Roughly eighty percent of the world population has no or insufficient access to treatment for moderate to severe pain. In particular, chronic pain affects approximately one in five people in the developed world and two in five in less resourced countries (1). Many people with diseases such as cancer, HIV, and cardiovascular remain burdened by persistent pain caused either by the ongoing illness or nerve damage. While acute pain is usually successfully managed with non-steroidal anti-inflammatory drugs (NSAIDs) and/or opioids, chronic pain is often difficult to treat and can be very disabling (2). Cannabinoids, the active chemicals derived from the cannabis plant, represent a relatively new pharmacological option for chronic pain management.

Cannabinoids are classified into three categories: phytocannabinoids (plant-derived), endocannabinoids (present endogenously in human or animal tissues), and synthetic cannabinoids (2). There are about 100 different cannabinoids isolated from the cannabis plant (3). The main psychoactive compound is THC, which is produced mainly in the flowers and leaves of the plant. The THC content varies from 5% in marijuana to 80% in hashish oil. THC is an analog to the endogenous cannabinoid, anandamide. It is responsible for most of the pharmacological actions of cannabis, including its psychoactive, analgesic, anti-inflammatory, anti-oxidant, and muscle-relaxant activities (2). The non-psychoactive analog of THC, cannabidiol (CBD), is another important cannabinoid found in the cannabis plant. It is thought to have significant analgesic, anti-inflammatory, anticonvulsant and anxiolytic activities without the psychoactive effect of THC (2). Currently, there are two synthetic cannabinoids on the market, dronabinol and nabilone. Dronabinol is a generic name for the oral form of synthetic THC (Marinol). It is approved for the treatment of chemotherapy-associated nausea and vomiting, and anorexia associated with HIV infection. Nabilone, a generic name for the orally administered synthetic structural analog of THC (Cesamet), is also approved for the treatment of chemotherapy-associated nausea and vomiting (2).

Pain relief is the most commonly cited reason for the medical use of cannabis. In 2011, 94% of the registrants on the Medical Marijuana Use Registry in Colorado (United States) were using medical marijuana for chronic pain. Additionally, the Canadian Pain Society supported the use of cannabinoids as the third-line option for the treatment of neuropathic pain, after anticonvulsants, antidepressants, and opioids (2).
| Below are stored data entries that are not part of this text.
(** * Normalization pipeline of the market-data ETL: model and properties

    The development embeds the pure core of [Financilas.py], [Summary.py]
    and [details.py]: the statement normalizer, the profile normalizer, the
    payload decoder, the schema repair and the JSON sanitizer.

    Conventions of the embedding.
    - A Python [str] is a [string]; one [ascii] stands for one code point
      below 256.  Character classes (whitespace, digits, word characters)
      are the ones CPython uses for those code points.
    - A value decoded from JSON is a [json]; Python's [None] is [JNull],
      and a missing dictionary key read through [.get] is [JNull] as well.
    - A dictionary is an association list in insertion order.
    - Code that can raise returns a [result]; a [try/except] is a match on
      it.
    - Functions of the Python standard library that the sources call and
      that have no finite description here ([json.loads], the
      [unicode_escape] codec, UTF-8 decoding, [datetime.fromisoformat])
      are the methods of the class [Runtime]; every general theorem holds
      for every instance. *)

From Stdlib Require Import ZArith List String Ascii Bool Lia.
From Stdlib Require Import SpecFloat.
Import ListNotations.
Set Warnings "-register-all".

Local Open Scope string_scope.
Local Open Scope list_scope.
Local Open Scope Z_scope.

(** ** Exceptions and the error monad *)

Inductive exn :=
| AttributeError
| ValueError
| TypeError
| IndexError
| ZeroDivisionError
| DatabaseError (errno : Z)
| OtherError (name : string).

Inductive result (A : Type) :=
| Ok (a : A)
| Raise (e : exn).
Arguments Ok {A} a.
Arguments Raise {A} e.

Definition bind {A B : Type} (c : result A) (k : A -> result B) : result B :=
  match c with
  | Ok a => k a
  | Raise e => Raise e
  end.

Notation "x <- c ;; k" := (bind c (fun x => k))
  (at level 61, c at next level, right associativity).

(** The body of a [for] loop that appends to one output list: the rows of
    every element in order, or the first exception. *)
Fixpoint for_each {A B : Type} (body : A -> result (list B)) (l : list A)
  : result (list B) :=
  match l with
  | [] => Ok []
  | a :: rest =>
      rows <- body a ;;
      more <- for_each body rest ;;
      Ok (rows ++ more)
  end.

(** The only exception the computation [c] can end in is
    [AttributeError]. *)
Definition raises_attribute_error {A : Type} (c : result A) : Prop :=
  forall e, c = Raise e -> e = AttributeError.

(** ** Python strings *)

Module PyStr.

Definition ord (c : ascii) : Z := Z.of_N (N_of_ascii c).

(** [str.isspace] on one character, which is also [\s] of [re] and what
    [str.strip] and [str.split] remove. *)
Definition isspace (c : ascii) : bool :=
  let n := ord c in
  ((9 <=? n) && (n <=? 13)) || ((28 <=? n) && (n <=? 32))
  || (n =? 133) || (n =? 160).

(** [\d] of [re]: the decimal digits. *)
Definition isdecimal (c : ascii) : bool :=
  let n := ord c in (48 <=? n) && (n <=? 57).

Definition digit_value (c : ascii) : Z := ord c - 48.

(** [\w] of [re]: alphanumeric characters and the underscore. *)
Definition isword (c : ascii) : bool :=
  let n := ord c in
  isdecimal c
  || ((65 <=? n) && (n <=? 90)) || ((97 <=? n) && (n <=? 122)) || (n =? 95)
  || (n =? 170) || (n =? 178) || (n =? 179) || (n =? 181) || (n =? 185)
  || (n =? 186) || ((188 <=? n) && (n <=? 190))
  || ((192 <=? n) && (n <=? 214)) || ((216 <=? n) && (n <=? 246))
  || ((248 <=? n) && (n <=? 255)).

(** Lower case of an ASCII letter, other characters unchanged: enough to
    compare a text with a lower-case ASCII pattern under [re.IGNORECASE]. *)
Definition lower (c : ascii) : ascii :=
  let n := ord c in
  if (65 <=? n) && (n <=? 90) then ascii_of_N (Z.to_N (n + 32)) else c.

Fixpoint len (s : string) : Z :=
  match s with
  | EmptyString => 0
  | String _ r => 1 + len r
  end.

(** The slice [s[:n]]. *)
Fixpoint take (n : Z) (s : string) : string :=
  match s with
  | EmptyString => EmptyString
  | String c r => if n <=? 0 then EmptyString else String c (take (n - 1) r)
  end.

Fixpoint lstrip_by (p : ascii -> bool) (s : string) : string :=
  match s with
  | EmptyString => EmptyString
  | String c r => if p c then lstrip_by p r else s
  end.

Fixpoint rstrip_by (p : ascii -> bool) (s : string) : string :=
  match s with
  | EmptyString => EmptyString
  | String c r =>
      match rstrip_by p r with
      | EmptyString => if p c then EmptyString else String c EmptyString
      | r' => String c r'
      end
  end.

(** [s.strip()] *)
Definition strip (s : string) : string := rstrip_by isspace (lstrip_by isspace s).

(** [s.strip(ch)] for a one-character argument. *)
Definition strip_char (ch : ascii) (s : string) : string :=
  rstrip_by (Ascii.eqb ch) (lstrip_by (Ascii.eqb ch) s).

(** The text starts with a whitespace character. *)
Definition starts_with_space (s : string) : bool :=
  match s with
  | String c _ => isspace c
  | EmptyString => false
  end.

(** [s.split()]: the maximal runs of characters that are not whitespace. *)
Fixpoint split (s : string) : list string :=
  match s with
  | EmptyString => []
  | String c r =>
      if isspace c then split r
      else
        match split r with
        | w :: ws =>
            if starts_with_space r then String c EmptyString :: w :: ws
            else String c w :: ws
        | [] => [String c EmptyString]
        end
  end.

(** [s.split()[0]]: the first token; [IndexError] when there is none. *)
Definition split_first (s : string) : result string :=
  match split s with
  | [] => Raise IndexError
  | token :: _ => Ok token
  end.

(** [s.split(sep)] for a one-character separator. *)
Fixpoint split_on (sep : ascii) (s : string) : list string :=
  match s with
  | EmptyString => [EmptyString]
  | String c r =>
      if Ascii.eqb c sep then EmptyString :: split_on sep r
      else match split_on sep r with
           | h :: t => String c h :: t
           | [] => [String c EmptyString]
           end
  end.

(** [sep.join(parts)] *)
Fixpoint join (sep : string) (parts : list string) : string :=
  match parts with
  | [] => EmptyString
  | [p] => p
  | p :: rest => (p ++ sep ++ join sep rest)%string
  end.

(** [re.compile(r"\s+").sub(" ", s)]: every maximal run of whitespace
    becomes one space.  [in_run] tells that the previous character was
    whitespace. *)
Fixpoint sub_ws (in_run : bool) (s : string) : string :=
  match s with
  | EmptyString => EmptyString
  | String c r =>
      if isspace c then
        if in_run then sub_ws true r else String " " (sub_ws true r)
      else String c (sub_ws false r)
  end.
Lynch and Campbell (2011) and Lynch and Ware (2015) performed two systematic reviews of cannabis/cannabinoid use in chronic non-cancer pain (neuropathic pain, fibromyalgia, rheumatoid arthritis and mixed chronic pain) involving 18 randomized controlled trials published between 2003 and 2010, and 11 studies published between 2011 and 2014, respectively. All 29 trials included about 2000 participants and their duration was up to several weeks. Twenty-two of 29 trials demonstrated a significant analgesic effect and several also reported improvements in secondary outcomes (sleep, spasticity) (1). Furthermore, a randomized, placebo-controlled, graded-dose trial with advanced cancer patients (88–91 per group) whose pain was not fully relieved by strong opioids, demonstrated significantly better pain relief and sleep with THC:CBD oromucosal spray following 35 days of treatment with lower doses (1–4 and 6–10 sprays/day), compared with placebo (2). Clearly, there is a growing amount of scientific evidence demonstrating the efficacy of cannabinoids in chronic pain management.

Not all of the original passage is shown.